(PROBLEM TO SOLVE):
Which lines of the data below hold "gmap"? Copy each of them.

(SUPPLIED RECORDS):
(* ===== verification/Preflight.v ===== *)
(** * The row-level security preflight (internal/rls/preflight.go)

    What the gateway checks of its database before it serves, because each
    failure disables row-level security without an error: the dialect, the
    attributes of the role it connects with and of the roles it is a member of,
    and the state of every tenant-scoped table.  The server is the database of
    Catalog with its roles; what a role may read is what Isolation says of a
    table, unless the role is exempt. *)
From S2P Require Import Prelude GoStrings Sql Isolation Catalog.

(** A format with its arguments, as an operator is shown it. *)
Record message := Sprintf { ms_Format : string; ms_Args : list string }.

Definition RequiredDialect : string := "postgres".

Record Finding := mkFinding { fi_Check : string; fi_Detail : message; fi_Remedy : message }.

(** quoteIdent: the quotation mark, doubled inside. *)
Definition quote_mark : ascii := "034".
Fixpoint double_quotes (s : string) : string :=
  match s with
  | EmptyString => EmptyString
  | String c s => if bool_decide (c = quote_mark) then String c (String c (double_quotes s)) else String c (double_quotes s)
  end.
Definition quoteIdent (s : string) : string := String quote_mark (double_quotes s +:+ String quote_mark EmptyString).

Record Result := mkResult { rs_Dialect : string; rs_Role : string; rs_Findings : list Finding }.

Definition OK (r : Result) : bool := match rs_Findings r with [] => true | _ => false end.

(** The error of a run: its subject, how many findings, and each of them. *)
Record Report := mkReport { rp_Subject : message; rp_Problems : nat; rp_Lines : list (string * message * message) }.

Definition Err (r : Result) : option Report :=
  if OK r then None else
  let subject := if is_empty (rs_Role r) then Sprintf "dialect %q" [rs_Dialect r] else Sprintf "role %q" [rs_Role r] in
  Some (mkReport subject (length (rs_Findings r))
          ((fun f => (fi_Check f, fi_Detail f, fi_Remedy f)) <$> rs_Findings r)).

(** sort.SliceStable by Check. *)
Definition check_leb (a b : Finding) : bool := bool_decide (string_le (fi_Check a) (fi_Check b)).
Fixpoint insert_finding (f : Finding) (l : list Finding) : list Finding :=
  match l with
  | [] => [f]
  | g :: l' => if check_leb f g then f :: g :: l' else g :: insert_finding f l'
  end.
Definition sort_findings (l : list Finding) : list Finding := foldr insert_finding [] l.

Record tableState := mkState {
  ts_Name : string; ts_Enabled : bool; ts_Forced : bool; ts_Policies : Z; ts_Exists : bool }.

Definition table_findings (st : tableState) : list Finding :=
  let name := ts_Name st in
  if negb (ts_Exists st) then
    [mkFinding "table.missing" (Sprintf "table %q was not found in the current schema" [name])
       (Sprintf "run migrations first, or correct the tenant table list" [])]
  else
    (if negb (ts_Enabled st) then
      [mkFinding "table.rls_disabled" (Sprintf "table %q has no row-level security enabled" [name])
         (Sprintf "ALTER TABLE %s ENABLE ROW LEVEL SECURITY" [quoteIdent name])] else []) ++
    (if ts_Enabled st && negb (ts_Forced st) then
      [mkFinding "table.not_forced"
         (Sprintf "table %q has RLS enabled but not FORCED; its owner is exempt, and the runtime role IS the owner in Bifrost's default single-config pool setup" [name])
         (Sprintf "ALTER TABLE %s FORCE ROW LEVEL SECURITY" [quoteIdent name])] else []) ++
    (if ts_Exists st && (ts_Policies st =? 0) then
      [mkFinding "table.no_policy"
         (Sprintf "table %q has row-level security but zero policies; with RLS on and no policy the table reads as empty, which fails closed but breaks the feature" [name])
         (Sprintf "CREATE POLICY ... ON %s" [quoteIdent name])] else []).

(** ** The server *)
Record Role := mkRole { ro_Super : bool; ro_BypassRLS : bool; ro_MemberOf : list string }.

Definition exempt (r : Role) : bool := ro_Super r || ro_BypassRLS r.

Section Preflight.
  Context `{Sql}.

Record Server := mkServer { sv_Dialect : string; sv_User : string; sv_Roles : gmap string Role; sv_Db : Pg }.

Definition query {A} (f : Server -> A) : M Server A := sql (fun w => (inr (f w), w)).

(** The attributes of the current role, zero when pg_roles has no row for it. *)
Definition attributes (w : Server) : bool * bool :=
  match sv_Roles w !! sv_User w with Some r => (ro_Super r, ro_BypassRLS r) | None => (false, false) end.

(** The exempt roles the current one is a member of, as pg_auth_members has it. *)
Definition exempt_of (w : Server) (name : string) : bool :=
  match sv_Roles w !! name with Some r => exempt r | None => false end.
Definition memberships (w : Server) : list string :=
  match sv_Roles w !! sv_User w with Some r => List.filter (exempt_of w) (ro_MemberOf r) | None => [] end.

Definition checkRole (role : string) : M Server (list Finding) :=
  attrs ← wrapping "rls preflight: read role attributes: %w" (query attributes);
  let super := if (attrs.1 : bool) then
    [mkFinding "role.superuser"
       (Sprintf "role %q is a superuser; superusers bypass RLS entirely, and FORCE ROW LEVEL SECURITY does not constrain them" [role])
       (Sprintf "connect as a dedicated non-superuser role (see docs/rls-setup)" [])] else [] in
  let bypass := if (attrs.2 : bool) then
    [mkFinding "role.bypassrls" (Sprintf "role %q holds BYPASSRLS; every policy is ignored" [role])
       (Sprintf "ALTER ROLE %s NOBYPASSRLS" [quoteIdent role])] else [] in
  grantors ← wrapping "rls preflight: read role memberships: %w" (query memberships);
  match sort_strings grantors with
  | [] => mret (super ++ bypass)
  | g :: gs =>
      mret (super ++ bypass ++
        [mkFinding "role.bypass_reachable"
           (Sprintf "role %q is a member of RLS-exempt role(s) %s; SET ROLE to any of them disables every policy for that session"
              [role; String.concat ", " (g :: gs)])
           (Sprintf "REVOKE %s FROM %s" [quoteIdent g; quoteIdent role])])
  end.

(** The row of pg_class for a table, the zero state when there is none. *)
Definition inspect (name : string) (w : Server) : tableState :=
  match tables (sv_Db w) !! name with
  | Some rel => mkState name (rl_enabled rel) (rl_forced rel) (match rl_policy rel with Some _ => 1 | None => 0 end) true
  | None => mkState name false false 0 false
  end.

Fixpoint inspect_all (names : list string) (states : gmap string tableState) : M Server (gmap string tableState) :=
  match names with
  | [] => mret states
  | name :: names =>
      st ← wrapping "rls preflight: inspect table %q: %w" (query (inspect name));
      inspect_all names (<[name := st]> states)
  end.

Definition zero_state : tableState := mkState EmptyString false false 0 false.

Definition checkTables (tenantTables : list string) : M Server (list Finding) :=
  match tenantTables with
  | [] => mret [mkFinding "tables.empty" (Sprintf "no tenant tables supplied, so nothing was verified" [])
                  (Sprintf "pass the tenant-scoped table list from MAAS_TABLE_AUDIT.md" [])]
  | _ =>
      states ← inspect_all tenantTables ∅;
      mret (name ← tenantTables; table_findings (default zero_state (states !! name)))
  end.

Definition Check_ (tenantTables : list string) : M Server Result :=
  dialect ← effect (fun w => (sv_Dialect w, w));
  if negb (bool_decide (dialect = RequiredDialect)) then
    mret (mkResult dialect EmptyString [mkFinding "dialect.not_postgres"
      (Sprintf "connected to %q, but tenant isolation requires %q; row-level security does not exist on this backend, and Bifrost's own dbForUpdate silently omits FOR UPDATE off Postgres, so the virtual-key update transaction takes no row lock and raises no error (R36)" [dialect; RequiredDialect])
      (Sprintf "set config_store.type and logs_store.type to %s (both are selected independently; configuring one leaves the other on SQLite)" [quoteIdent RequiredDialect])])
  else
    role ← wrapping "rls preflight: read current_user: %w" (query sv_User);
    roles ← checkRole role;
    tables ← checkTables tenantTables;
    mret (mkResult dialect role (sort_findings (roles ++ tables))).

Definition Enforce (tenantTables : list string) : M Server (option Report) :=
  res ← Check_ tenantTables; mret (Err res).

(** ** What a role sees *)

(** A statement of an exempt role ignores every policy. *)
Definition exempted (w : Server) : bool := exempt_of w (sv_User w).
Definition visible (w : Server) (rel : Relation) (r : Row) : bool :=
  if exempted w then true else reaches (pg_conn (sv_Db w)) rel r.

(** SET ROLE reaches a role through any chain of memberships. *)
Inductive can_set_role (w : Server) : string -> string -> Prop :=
| set_role_member a b r : sv_Roles w !! a = Some r -> b ∈ ro_MemberOf r -> can_set_role w a b
| set_role_chain a b c : can_set_role w a b -> can_set_role w b c -> can_set_role w a c.

End Preflight.

(** ** What a pass means *)
Section Spec.
  Context `{Sql}.
  Implicit Types (w : Server) (t name : string).

(** Everything the isolation theorems assume of a deployment. *)
Record protected w (names : list string) : Prop := {
  pr_dialect : sv_Dialect w = "postgres";
  pr_role : exempted w = false;
  pr_members : forall r name, sv_Roles w !! sv_User w = Some r -> name ∈ ro_MemberOf r -> exempt_of w name = false;
  pr_names : names <> [];
  pr_tables : forall t, t ∈ names -> exists rel, tables (sv_Db w) !! t = Some rel /\
    rl_enabled rel = true /\ rl_forced rel = true /\ is_Some (rl_policy rel) }.

Lemma insert_finding_perm f l : insert_finding f l ≡ₚ f :: l.
Proof.
  induction l as [|g l IH]; simpl; [done|]. destruct (check_leb f g); [done|]. by rewrite IH, Permutation_swap.
Qed.

Lemma sort_findings_perm l : sort_findings l ≡ₚ l.
Proof. induction l as [|f l IH]; simpl; [done|]. by rewrite insert_finding_perm, IH. Qed.

Definition check_le (a b : Finding) : Prop := string_le (fi_Check a) (fi_Check b).

Lemma insert_finding_sorted f l : Sorted check_le l -> Sorted check_le (insert_finding f l).
Proof.
  induction 1 as [|g l Hs IH Hh]; simpl; [by repeat constructor|]. unfold check_leb. case_bool_decide as E.
  - constructor; [by constructor|by constructor].
  - constructor; [done|]. destruct (total string_le (fi_Check f) (fi_Check g)) as [|Hg]; [done|].
    destruct l as [|x l]; simpl; [by constructor|]. destruct (check_leb f x); constructor; [done|].
    by inversion Hh.
Qed.

Lemma sort_findings_sorted l : Sorted check_le (sort_findings l).
Proof. induction l as [|f l IH]; simpl; [constructor|]. by apply insert_finding_sorted. Qed.

(** Findings of one check stay in the order they were made. *)
Lemma sort_findings_stable c l :
  List.filter (fun f => bool_decide (fi_Check f = c)) (sort_findings l) = List.filter (fun f => bool_decide (fi_Check f = c)) l.
Proof.
  assert (Hins : forall f l, List.filter (fun f => bool_decide (fi_Check f = c)) (insert_finding f l) =
    List.filter (fun f => bool_decide (fi_Check f = c)) (f :: l)).
  { clear l. intros f l. induction l as [|g l IH]; [done|]. simpl insert_finding. unfold check_leb.
    case_bool_decide as E; [done|]. simpl in *. rewrite IH. clear IH.
    destruct (bool_decide (fi_Check f = c)) eqn:Ef, (bool_decide (fi_Check g = c)) eqn:Eg; try done.
    bools. destruct E. rewrite Ef, Eg. destruct (total string_le c c); done. }
  induction l as [|f l IH]; [done|]. simpl sort_findings. rewrite Hins. simpl. by rewrite IH.
Qed.

(** What is wrong with a server, as pairs of a check and what it is about. *)
Definition about (f : Finding) : string * string := (fi_Check f, hd EmptyString (ms_Args (fi_Detail f))).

(RESULT OF THE EXERCISE):
Record Server := mkServer { sv_Dialect : string; sv_User : string; sv_Roles : gmap string Role; sv_Db : Pg }.
Fixpoint inspect_all (names : list string) (states : gmap string tableState) : M Server (gmap string tableState) :=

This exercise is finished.